**Task details**
The lines from the start of the data up to and including the one with "[process.env] at that time. *)" should be returned exactly, and nothing else.
───── Materials provided ─────
(** The guard of [createSQLiteService]: the file name, when [dbConfig]
    is an object whose [connection] is an object with a [filename]. *)
Definition filename_of (dbConfig : member (Knexfile.KnexConfig Number)) : option string :=
  match dbConfig with
  | Own c =>
      match Knexfile.connection c with
      | Knexfile.ConnFile f => Some f
      | Knexfile.ConnString _ | Knexfile.ConnParams _ _ _ _ _ => None
      end
  | Inherited | Undefined => None
  end.

(** [createSQLiteService] *)
Definition createSQLiteService (dbConfig : member (Knexfile.KnexConfig Number))
    (connectionType : string) : M W SQLiteServiceType :=
  match filename_of dbConfig with
  | None =>
      throw (Error ("Invalid database configuration for connection: " +:+ connectionType))
  | Some filename =>
      (on_db (db_open filename) ;;
       on_db (db_pragma "journal_mode = WAL") ;;
       on_db (db_pragma "synchronous = NORMAL") ;;
       on_db (db_pragma "foreign_keys = ON") ;;
       on_db (db_pragma "busy_timeout = 5000") ;;
       modify (fun w => {| nativeDb := nativeDb w; statementCache := ∅;
                           prepared := prepared w; console := console w |}) ;;
       ret RealService)%js
  end.

(** Module initialisation, given the imported [config] object and
    [process.env] at that time. *)
Definition connectionType (env : Env) : string :=
  or_else (env !! "DB_CONNECTION") "development".

Definition clientType (config : gmap string (Knexfile.KnexConfig Number)) (env : Env)
  : option string :=
  Knexfile.client_of (JS.get config (connectionType env)).

Definition SQLiteService (config : gmap string (Knexfile.KnexConfig Number)) (env : Env)
  : M W SQLiteServiceType :=
  if Knexfile.is_sqlite_client (clientType config env) then
    createSQLiteService (JS.get config (connectionType env)) (connectionType env)
  else
    (log (LogInfo ("SQLite native service is disabled (current client: "
                   +:+ render (clientType config env)
                   +:+ "). Use DB service for database operations.")) ;;
     ret (createStubService (clientType config env)))%js.

(** [Array.isArray(params) ? params : Object.values(params)] *)
Definition parameters (params : Params Value) : list Value :=
  match params with
  | PMissing => []
  | PArray l => l
  | PObject props => map snd props
  end.

(** [let stmt = statementCache[sql]; if (!stmt) { stmt = prepare(sql);
    statementCache[sql] = stmt; }].  An inherited member is truthy, so
    it is taken for the statement. *)
Definition statement (sql : string) : M W (member Stmt) :=
  (cached <- gets (fun w => JS.get (statementCache w) sql) ;;
   match cached with
   | Own stmt => ret (Own stmt)
   | Inherited => ret Inherited
   | Undefined =>
       stmt <- prepare sql ;;
       store sql stmt ;;
       ret (Own stmt)
   end)%js.

(** [stmt.method(...parameters)] *)
Definition invoke {A : Type} (method : string)
    (op : Stmt -> list Value -> Db -> Db * outcome A)
    (stmt : member Stmt) (ps : list Value) : M W A :=
  match stmt with
  | Own s => on_db (op s ps)
  | Inherited | Undefined =>
      throw (TypeError ("stmt." +:+ method +:+ " is not a function"))
  end.

(** [catch (error) { console.error('SQLite <method> error:', error);
    throw error; }] *)
Definition report {A : Type} (method : string) (error : Exn) : M W A :=
  (log (LogError ("SQLite " +:+ method +:+ " error:") error) ;;
   throw error)%js.

(** The common body of [get], [all] and [run] of the real service. *)
Definition query {A : Type} (method : string)
    (op : Stmt -> list Value -> Db -> Db * outcome A)
    (sql : string) (params : Params Value) : M W A :=
  try_catch
    (let ps := parameters params in
     stmt <- statement sql ;;
     invoke method op stmt ps)%js
    (report method).

Definition get (svc : SQLiteServiceType) (sql : string) (params : Params Value)
  : M W (option Row) :=
  match svc with
  | RealService => query "get" stmt_get sql params
  | StubService errorMsg => throw (Error errorMsg)
  end.

Definition all (svc : SQLiteServiceType) (sql : string) (params : Params Value)
  : M W (list Row) :=
  match svc with
  | RealService => query "all" stmt_all sql params
  | StubService errorMsg => throw (Error errorMsg)
  end.

Definition run (svc : SQLiteServiceType) (sql : string) (params : Params Value)
  : M W RunResult :=
  match svc with
  | RealService => query "run" stmt_run sql params
  | StubService errorMsg => throw (Error errorMsg)
  end.

(** [transaction(fn)]: [service] is [this], the service itself. *)
Definition transaction {T : Type} (svc : SQLiteServiceType)
    (fn : SQLiteServiceType -> M W T) : M W T :=
  match svc with
  | RealService =>
      let service := RealService in
      native_transaction T (fn service)
  | StubService errorMsg => throw (Error errorMsg)
  end.

(** [getDatabase()]: the open database, or [null]. *)
Definition getDatabase (svc : SQLiteServiceType) : M W (option Db) :=
  match svc with
  | RealService => gets (fun w => Some (nativeDb w))
  | StubService _ => ret None
  end.

(** The state in which a statement compiled for the text [sql] is
    first run: compiled once more, stored under [sql]. *)
Definition compiled (sql : string) (s : Stmt) (w : W) : W :=
  {| nativeDb := nativeDb w;
     statementCache := <[sql := s]> (statementCache w);
     prepared := prepared w ++ [sql];
     console := console w |}.

(** A client's call of one of the three query operations, and the
    state it leaves behind, whether it returns or throws. *)
Definition perform (svc : SQLiteServiceType) (c : Call Value) (w : W) : W :=
  match call_op c with
  | OpGet => fst (get svc (call_sql c) (call_params c) w)
  | OpAll => fst (all svc (call_sql c) (call_params c) w)
  | OpRun => fst (run svc (call_sql c) (call_params c) w)
  end.

(** A sequence of calls, one after the other. *)
Definition perform_all (svc : SQLiteServiceType) (cs : list (Call Value)) (w : W) : W :=
  fold_left (fun w c => perform svc c w) cs w.

(** What the driver documents for [nativeDb.transaction(f)()]: the
    function runs between BEGIN and COMMIT and its result is returned;
    if it throws, the database is rolled back to its state at BEGIN
    and the exception is thrown again.  Only the database is rolled
    back, not what the function did to the program's own state. *)
Class TransactionalDriver : Prop := {
  transaction_commits :
    forall (T : Type) (f : M W T) (w w' : W) (v : T),
      f w = (w', Ok v) -> native_transaction T f w = (w', Ok v);
  transaction_rolls_back :
    forall (T : Type) (f : M W T) (w w' : W) (e : Exn),
      f w = (w', Throw e) ->
      native_transaction T f w = (set_db (nativeDb w) w', Throw e)
}.

End Native.

End SQLite.

(** ** Reference instances

    Small executable stand-ins for the external parts (the [parseInt]
    builtin, the query builder, the native driver), used to run the
    definitions above on concrete inputs. *)

Module Reference.

(** Numbers: an integer, or [None] for NaN. *)
Definition num (z : Z) : option Z := Some z.

Definition digit (c : Ascii.ascii) : option Z :=
  let n := Z.of_nat (Ascii.nat_of_ascii c) in
  if (48 <=? n) && (n <=? 57) then Some (n - 48) else None.

(** The value of the longest prefix of decimal digits, started from
    the accumulator [acc] ([None]: no digit seen yet). *)
Fixpoint digits (s : string) (acc : option Z) : option Z :=
  match s with
  | EmptyString => acc
  | String c s' =>
      match digit c with
      | Some d => digits s' (Some (10 * default 0 acc + d))
      | None => acc
      end
  end.

(** [parseInt] on plain decimal numerals: an optional sign, then digits;
    NaN when there is no digit. *)
Definition parseInt (s : string) : option Z :=
  match s with
  | String "-"%char s' => Z.opp <$> digits s' None
  | String "+"%char s' => digits s' None
  | _ => digits s None
  end.

(** A query builder whose instances remember their descriptor and whose
    [raw] only records the statement and never throws. *)
Definition Knex : Type := member (Knexfile.KnexConfig (option Z)).
Definition DBInstance (d : member (Knexfile.KnexConfig (option Z))) : outcome Knex := Ok d.
Definition raw_ok (i : Knex) (h : list string) (q : string) : option Exn := None.

(** A one-table database: the table [t] holds integers. *)
Inductive Stmt : Type := Insert | SelectAll | DeleteAll.

Record RunResult : Type := mkRun { changes : Z; lastInsertRowid : Z }.

Definition Db : Type := list Z.

Definition ref_prepare (sql : string) (d : Db) : outcome Stmt :=
  if String.eqb sql "INSERT INTO t VALUES (?)" then Ok Insert
  else if String.eqb sql "SELECT v FROM t" then Ok SelectAll
  else if String.eqb sql "DELETE FROM t" then Ok DeleteAll
  else Throw (DriverError "SqliteError: syntax error").

Definition arity_error {A : Type} : outcome A :=
  Throw (DriverError "RangeError: wrong number of parameter values").

Definition not_a_query {A : Type} : outcome A :=
  Throw (DriverError "TypeError: This statement does not return data").

Definition ref_run (st : Stmt) (ps : list Z) (d : Db) : Db * outcome RunResult :=
  match st, ps with
  | Insert, [v] => ((d ++ [v])%list, Ok (mkRun 1 (Z.of_nat (length d) + 1)))
  | DeleteAll, [] => ([], Ok (mkRun (Z.of_nat (length d)) 0))
  | SelectAll, [] => (d, Ok (mkRun 0 0))
  | _, _ => (d, arity_error)
  end.

Definition ref_get (st : Stmt) (ps : list Z) (d : Db) : Db * outcome (option Z) :=
  match st, ps with
  | SelectAll, [] => (d, Ok (head d))
  | SelectAll, _ => (d, arity_error)
  | _, _ => (d, not_a_query)
  end.

Definition ref_all (st : Stmt) (ps : list Z) (d : Db) : Db * outcome (list Z) :=
  match st, ps with
  | SelectAll, [] => (d, Ok d)
  | SelectAll, _ => (d, arity_error)
  | _, _ => (d, not_a_query)
  end.

(** BEGIN; run the function; COMMIT when it returns, ROLLBACK and
    rethrow when it throws. *)
Definition ref_transaction (T : Type) (f : M (SQLite.World Db Stmt) T)
  : M (SQLite.World Db Stmt) T :=
  fun w =>
    match f w with
    | (w', Ok v) => (w', Ok v)
    | (w', Throw e) => (SQLite.set_db (SQLite.nativeDb w) w', Throw e)
    end.

#[global] Instance driver : SQLite.NativeDriver Db Stmt Z Z RunResult := {|
  SQLite.db_open := fun filename d => (d, Ok tt);
  SQLite.db_pragma := fun text d => (d, Ok tt);
  SQLite.db_prepare := ref_prepare;
  SQLite.stmt_get := ref_get;
  SQLite.stmt_all := ref_all;
  SQLite.stmt_run := ref_run;
  SQLite.native_transaction := ref_transaction
|}.

(** The environment of a postgres deployment with a larger pool. *)
Definition env_pg : Env := <["DB_CLIENT" := "pg"]> (<["DB_POOL_MAX" := "20"]> ∅).

(** A postgres deployment whose active stage is the test stage, and one
    whose active stage is development. *)
Definition env_pg_test : Env :=
  <["DB_CLIENT" := "pg"]> (<["DB_CONNECTION" := "test"]> ∅).
Definition env_pg_dev : Env :=
  <["DB_CLIENT" := "pg"]> (<["DB_CONNECTION" := "development"]> ∅).

(** The state of a process before the service module is loaded. *)
Definition fresh : SQLite.World Db Stmt :=
  {| SQLite.nativeDb := []; SQLite.statementCache := ∅;
     SQLite.prepared := []; SQLite.console := [] |}.

End Reference.


(** ** The specification's reading of the resolver

    Definitions that follow the words of the specification, to compare
    the code with. *)

Module Spec.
─────
**Task answer**
(** The guard of [createSQLiteService]: the file name, when [dbConfig]
    is an object whose [connection] is an object with a [filename]. *)
Definition filename_of (dbConfig : member (Knexfile.KnexConfig Number)) : option string :=
  match dbConfig with
  | Own c =>
      match Knexfile.connection c with
      | Knexfile.ConnFile f => Some f
      | Knexfile.ConnString _ | Knexfile.ConnParams _ _ _ _ _ => None
      end
  | Inherited | Undefined => None
  end.

(** [createSQLiteService] *)
Definition createSQLiteService (dbConfig : member (Knexfile.KnexConfig Number))
    (connectionType : string) : M W SQLiteServiceType :=
  match filename_of dbConfig with
  | None =>
      throw (Error ("Invalid database configuration for connection: " +:+ connectionType))
  | Some filename =>
      (on_db (db_open filename) ;;
       on_db (db_pragma "journal_mode = WAL") ;;
       on_db (db_pragma "synchronous = NORMAL") ;;
       on_db (db_pragma "foreign_keys = ON") ;;
       on_db (db_pragma "busy_timeout = 5000") ;;
       modify (fun w => {| nativeDb := nativeDb w; statementCache := ∅;
                           prepared := prepared w; console := console w |}) ;;
       ret RealService)%js
  end.

(** Module initialisation, given the imported [config] object and
    [process.env] at that time. *)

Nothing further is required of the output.